I’m sure a newbie question… Wherever I see the table of environmental conversion factors, I also see something like “It is not valid to apply to these conversions to Mean Time Between Critical Failures (MTBCF)…”
So, it is acceptable to apply to MTBF, but not MTBCF.   Why the difference?  Because of the outside influences in determining critical failures?

1 Answers
rwisniewski Staff answered 4 years ago

The MTBF environment conversion factors presented in MIL-HDBK-338B (and various versions of the System Reliability Toolkit) are derived from reliability predictions that were performed on a variety of electronic military systems. These reliability predictions were performed for each military system at various environments using the failure rate models described in MIL-HDBK-217. Ratios for the MTBF conversion from one environment to another were then developed from the prediction results and follow directly from the MIL-HDBK-217 PI E factors for the different component types that comprise the systems. The total quantity of components included in these predictions was approximately 18,000, and the relative percentages of each part type in the database were as follows: transistors-2%, capacitors-28%, resistors-27%, integrated circuits-18%, inductors-17%, diodes-5%, miscellaneous-3% (reference the pie-chart in Figure 10.3-1 of MIL-HDBK-338B). These percentages are important because each component type has different PI E ratios between environments.

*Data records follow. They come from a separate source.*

Lemma submit_scan_safe (msg : lens R TeleserviceSubmit) : lens_ok P cs_ok msg ->
  safe (both buf_inv P) (Forall (param_ok P)) (CdmaSmsSubmitMessage_pdu msg).
Proof.
  intros Hm. eapply (safe_bind _ any); [by apply pdu_safe, safe_gets|intros null _].
  apply safe_if; intros _; [by apply safe_ret|].
  eapply safe_bind; [apply (put_ref_safe _ _ any); [field_ok|exact I]|intros _ _].
  apply ScanLoop_safe. intros id _. apply make_safe. unfold submit_parameter. scan_ok.
Qed.
Lemma deliver_scan_safe (msg : lens R TeleserviceDeliver) isCMAS : lens_ok P cd_ok msg ->
  safe (both buf_inv P) (Forall (param_ok P)) (CdmaSmsDeliverMessage_pdu msg isCMAS).
Proof.
  intros Hm. apply scan_parameters_safe. intros id _. unfold PushParameter. scan_ok.
Qed.
Lemma deliveryAck_scan_safe (msg : lens R TeleserviceDeliverAck) : lens_ok P (fun a => user_ok (ca_userData a)) msg ->
  safe (both buf_inv P) (Forall (param_ok P)) (CdmaSmsDeliveryAck_pdu msg).
Proof. intros Hm. apply scan_parameters_safe. intros id _. scan_ok. Qed.
Lemma userAck_scan_safe (msg : lens R TeleserviceUserAck) : lens_ok P (fun a => user_ok (cu_userData a)) msg ->
  safe (both buf_inv P) (Forall (param_ok P)) (CdmaSmsUserAck_pdu msg).
Proof. intros Hm. apply scan_parameters_safe. intros id _. scan_ok. Qed.
Lemma readAck_scan_safe (msg : lens R TeleserviceReadAck) : lens_ok P (fun a => user_ok (cr_userData a)) msg ->
  safe (both buf_inv P) (Forall (param_ok P)) (CdmaSmsReadAck_pdu msg).
Proof. intros Hm. apply scan_parameters_safe. intros id _. scan_ok. Qed.
End scans.

(** ** The transport layer *)

Definition tr_ok (a : TransportAddr) : Prop := length (tr_szData a) = 257%nat.
Definition sa_ok (a : TransportSubAddr) : Prop := length (sa_szData a) = 257%nat.

Lemma CauseCodes_Decode_safe : safe (both buf_inv any) any CauseCodes_Decode.
Proof.
  apply invalid_safe. intros _ _. obj_step. obj_step. obj_step.
  obj_step; [apply safe_if; intros _; repeat obj_step|].
  eapply safe_bind; [by apply (get_obj_safe _ _ any)|intros e _].
  obj_step; [apply safe_if; intros _; repeat obj_step|apply skip_safe].
Qed.
Lemma chars_safe {T} (P : T -> Prop) (l : lens T (list Z)) n f bits : lens_ok P (array_ok 257) l -> is_u8 n -> is_u8 bits ->
  safe (both buf_inv P) any (through l (read_chars (Z.to_nat n) f bits 0)).
Proof. intros Hl [? ?] Hb. eapply through_safe; [exact Hl|]. apply read_chars_safe; first [bits_hyp|done|lia]. Qed.
Lemma DecodeAddress_safe : safe (both buf_inv tr_ok) any DecodeAddress.
Proof.
  unfold DecodeAddress. obj_step. obj_step. obj_step.
  eapply safe_bind; [by apply (get_obj_safe _ _ any)|intros digitMode _].
  apply safe_if; intros _; (apply chars_safe; [by split|done|u8_side]).
Qed.
Lemma AddressParameter_Decode_safe id_ : safe (both buf_inv tr_ok) any (AddressParameter_Decode id_).
Proof.
  unfold AddressParameter_Decode. obj_step. apply invalid_safe. intros _ _. do 4 obj_step.
  obj_step; [apply safe_if; intros _; [|by apply safe_ret]; obj_step; obj_step; apply safe_if; intros _; repeat obj_step|].
  eapply safe_bind; [apply DecodeAddress_safe|intros _ _]. apply skip_safe.
Qed.
Lemma Subaddress_Decode_safe id_ : safe (both buf_inv sa_ok) any (Subaddress_Decode id_).
Proof.
  unfold Subaddress_Decode. obj_step. apply invalid_safe. intros _ _. do 6 obj_step.
  eapply safe_bind; [apply chars_safe; [by split|done|u8_side]|intros _ _]. apply skip_safe.
Qed.

Definition record_ok {R} (P : R -> Prop) (p : CdmaSmsParameterRecord R) : Prop :=
  match p with
  | CdmaSmsTeleserviceId l | CdmaSmsServiceCategory l | CdmaSmsBearerReply l => lens_ok P any l
  | CdmaSmsCauseCodes l => lens_ok P any l
  | CdmaSmsAddressParameter l _ => lens_ok P tr_ok l
  | CdmaSmsSubaddress l _ => lens_ok P sa_ok l
  | BearerData ps => forall ps', ps = Some ps' -> Forall (param_ok P) ps'
  end.

Section records.
Context `{Iconv, !IconvBounded} {R : Type} (P : R -> Prop).

Lemma TeleserviceMessage_Decode_safe ps : Forall (param_ok P) ps -> safe (both buf_inv P) any (TeleserviceMessage_Decode ps).
Proof.
  intros Hps. eapply safe_bind; [apply pdu_safe, not_empty_safe|intros _ _]. obj_step. by apply DecodeAll_safe.
Qed.
Lemma Record_Decode_safe p : record_ok P p -> safe (both buf_inv P) any (Record_Decode p).
Proof.
  intros Hp. destruct p as [l|l|l|l|l id_|l id_|[ps|]]; cbn [Record_Decode record_ok] in *;
    try solve [apply read_to_safe; [exact Hp|]; first [exact (Word_Decode_safe _) | apply BearerReply_Decode_safe]].
  - apply (through_safe _ _ any); [exact Hp|apply CauseCodes_Decode_safe].
  - apply (through_safe _ _ tr_ok); [exact Hp|apply AddressParameter_Decode_safe].
  - apply (through_safe _ _ sa_ok); [exact Hp|apply Subaddress_Decode_safe].
  - apply invalid_safe. intros _ _. by apply TeleserviceMessage_Decode_safe, Hp.
  - apply safe_fail.
Qed.
Lemma TransportMessage_Decode_safe ps : Forall (record_ok P) ps -> safe (both buf_inv P) any (TransportMessage_Decode ps).
Proof.
  intros Hps. eapply safe_bind; [apply pdu_safe, not_empty_safe|intros _ _]. obj_step.
  eapply safe_bind; [apply pdu_safe, ignore_SetIndex_safe; done|intros _ _].
  apply byte_then. intros t _. obj_step.
  clear H1. induction Hps as [|p ps Hp _ IH]; cbn [DecodeRecords]; [by apply safe_ret|].
  eapply safe_bind; [by apply Record_Decode_safe|intros _ _; exact IH].
Qed.
End records.

Section bearer.
Context `{TeleserviceLayout, Iconv, !IconvBounded} {R : Type} (P : R -> Prop).
Definition telesvc_ok (t : CdmaTeleserviceMsg) : Prop := data_ok (ts_data t).
Variable msg : lens R CdmaTeleserviceMsg.
Hypothesis Hmsg : lens_ok P telesvc_ok msg.

Lemma union_member {T} (Q : T -> Prop) (l : lens TeleserviceData T) : lens_ok data_ok Q l ->
  lens_ok P Q (member (msg · ts_data) l).
Proof. intros Hl. eapply member_ok; [|exact Hl]. eapply member_ok; [exact Hmsg|]. by split. Qed.
Lemma put_type_safe t : safe (both buf_inv P) any (put_ref (msg · ts_type) t).
Proof. apply (put_ref_safe _ _ any); [|done]. eapply member_ok; [exact Hmsg|]. by split. Qed.
Lemma BearerData_scan_safe isCMAS :
  safe (both buf_inv P) (fun o => forall ps, o = Some ps -> Forall (param_ok P) ps) (CdmaSmsBearerData_pdu msg isCMAS).
Proof.
  unfold CdmaSmsBearerData_pdu. eapply safe_bind; [apply pdu_safe, GetIndex_safe|intros index _].
  eapply safe_bind; [apply pdu_safe, GetMessageType_safe|intros type _].
  eapply safe_bind; [apply pdu_safe, ignore_SetIndex_safe, u8_range|intros _ _].
  repeat (apply safe_if; intros _);
    (eapply safe_bind; [apply put_type_safe|intros _ _]); try (apply safe_ret; discriminate);
    (eapply (safe_bind _ (Forall (param_ok P))); [|intros ps Hps; apply safe_ret; by intros ? [= <-]]).
  - eapply deliver_scan_safe, union_member, deliver_layout.
  - eapply submit_scan_safe, union_member, submit_layout.
  - eapply deliveryAck_scan_safe, union_member, deliveryAck_layout.
  - eapply userAck_scan_safe, union_member, userAck_layout.
  - eapply readAck_scan_safe, union_member, readAck_layout.
Qed.
Lemma scan_bearer_safe isCMAS :
  safe (both buf_inv P) (fun o => forall p, o = Some p -> record_ok P p) (scan_bearer msg isCMAS).
Proof.
  eapply safe_bind; [apply pdu_safe, GetIndex_safe|intros index Hi].
  eapply safe_bind; [apply BearerData_scan_safe|intros ps Hps].
  eapply safe_bind; [apply pdu_safe, ignore_SetIndex_safe, Hi|intros _ _]. apply safe_ret. by intros ? [= <-].
Qed.
End bearer.

Section messages.
Context `{TeleserviceLayout, Iconv, !IconvBounded}.
Definition p2p_ok (m : CdmaP2PMsg) : Prop := tr_ok (p2p_address m) /\ sa_ok (p2p_subAddress m) /\ telesvc_ok (p2p_telesvcMsg m).
Definition bc_ok (m : CdmaBroadCastMsg) : Prop := telesvc_ok (bc_telesvcMsg m).
Definition ack_ok (m : CdmaAckMsg) : Prop := tr_ok (ack_address m) /\ sa_ok (ack_subAddress m).

Ltac whole_ok := split; unfold p2p_ok, bc_ok, ack_ok, any; cbn; [tauto|intros; tauto].
Lemma P2pMessage_scan_safe : safe (both buf_inv p2p_ok) (Forall (record_ok p2p_ok)) CdmaSmsP2pMessage_pdu.
Proof.
  eapply (safe_bind _ any); [by apply pdu_safe, safe_gets|intros null _]. apply safe_if; intros _; [by apply safe_ret|].
  eapply safe_bind; [apply (put_ref_safe _ _ any); [whole_ok|done]|intros _ _].
  apply ScanLoop_safe. intros id _. repeat (apply safe_if; intros _);
    try (apply safe_ret; intros ? [= <-]; cbn [record_ok]; whole_ok).
  apply scan_bearer_safe. whole_ok.
Qed.
Lemma BroadcastMessage_scan_safe : safe (both buf_inv bc_ok) (Forall (record_ok bc_ok)) CdmaSmsBroadcastMessage_pdu.
Proof.
  eapply (safe_bind _ any); [by apply pdu_safe, safe_gets|intros null _]. apply safe_if; intros _; [by apply safe_ret|].
  assert (lens_ok bc_ok any (whole · bc_serviceCtg)) as Hl by whole_ok.
  eapply safe_bind; [by apply (put_ref_safe _ _ any)|intros _ _].
  apply ScanLoop_safe. intros id _. apply safe_if; intros _; [|apply safe_if; intros _; [|by apply safe_ret]].
  - cbv zeta. eapply safe_bind; [apply pdu_safe, GetIndex_safe|intros index Hi].
    eapply safe_bind; [apply pdu_safe, MoveBack_safe; done|intros _ _].
    eapply safe_bind; [by eapply safe_ignore, Record_Decode_safe|intros _ _].
    eapply safe_bind; [apply pdu_safe, ignore_SetIndex_safe, Hi|intros _ _]. apply safe_ret. by intros ? [= <-].
  - eapply safe_bind; [by apply (get_obj_safe _ _ any)|intros ctg _]. apply scan_bearer_safe. whole_ok.
Qed.
Lemma AckMessage_scan_safe : safe (both buf_inv ack_ok) (Forall (record_ok ack_ok)) CdmaSmsAckMessage_pdu.
Proof.
  eapply (safe_bind _ any); [by apply pdu_safe, safe_gets|intros null _]. apply safe_if; intros _; [by apply safe_ret|].
  apply ScanLoop_safe. intros id _. repeat (apply safe_if; intros _);
    try (apply safe_ret; intros ? [= <-]; cbn [record_ok]; whole_ok).
Qed.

On the other hand, failure rates presented in NPRD are not based upon MIL-HDBK-217 reliability predictions. Instead, they are based upon field data and are mostly for mechanical equipment. Since the MIL-HDBK-338B conversion table is not based upon field data and Figure 10.3-1 does not contain mechanical equipment, it would be inappropriate to use this table to adjust the MTBF data from any version of NPRD. To my knowledge, there are no such conversion factors available.
Finally, the environmental conversion factors are not applicable to MTBCF since the component percentages pertaining to critical failures may be quite different from the percentages for the system as a whole, and the conversion factors were based upon system level MTBF data.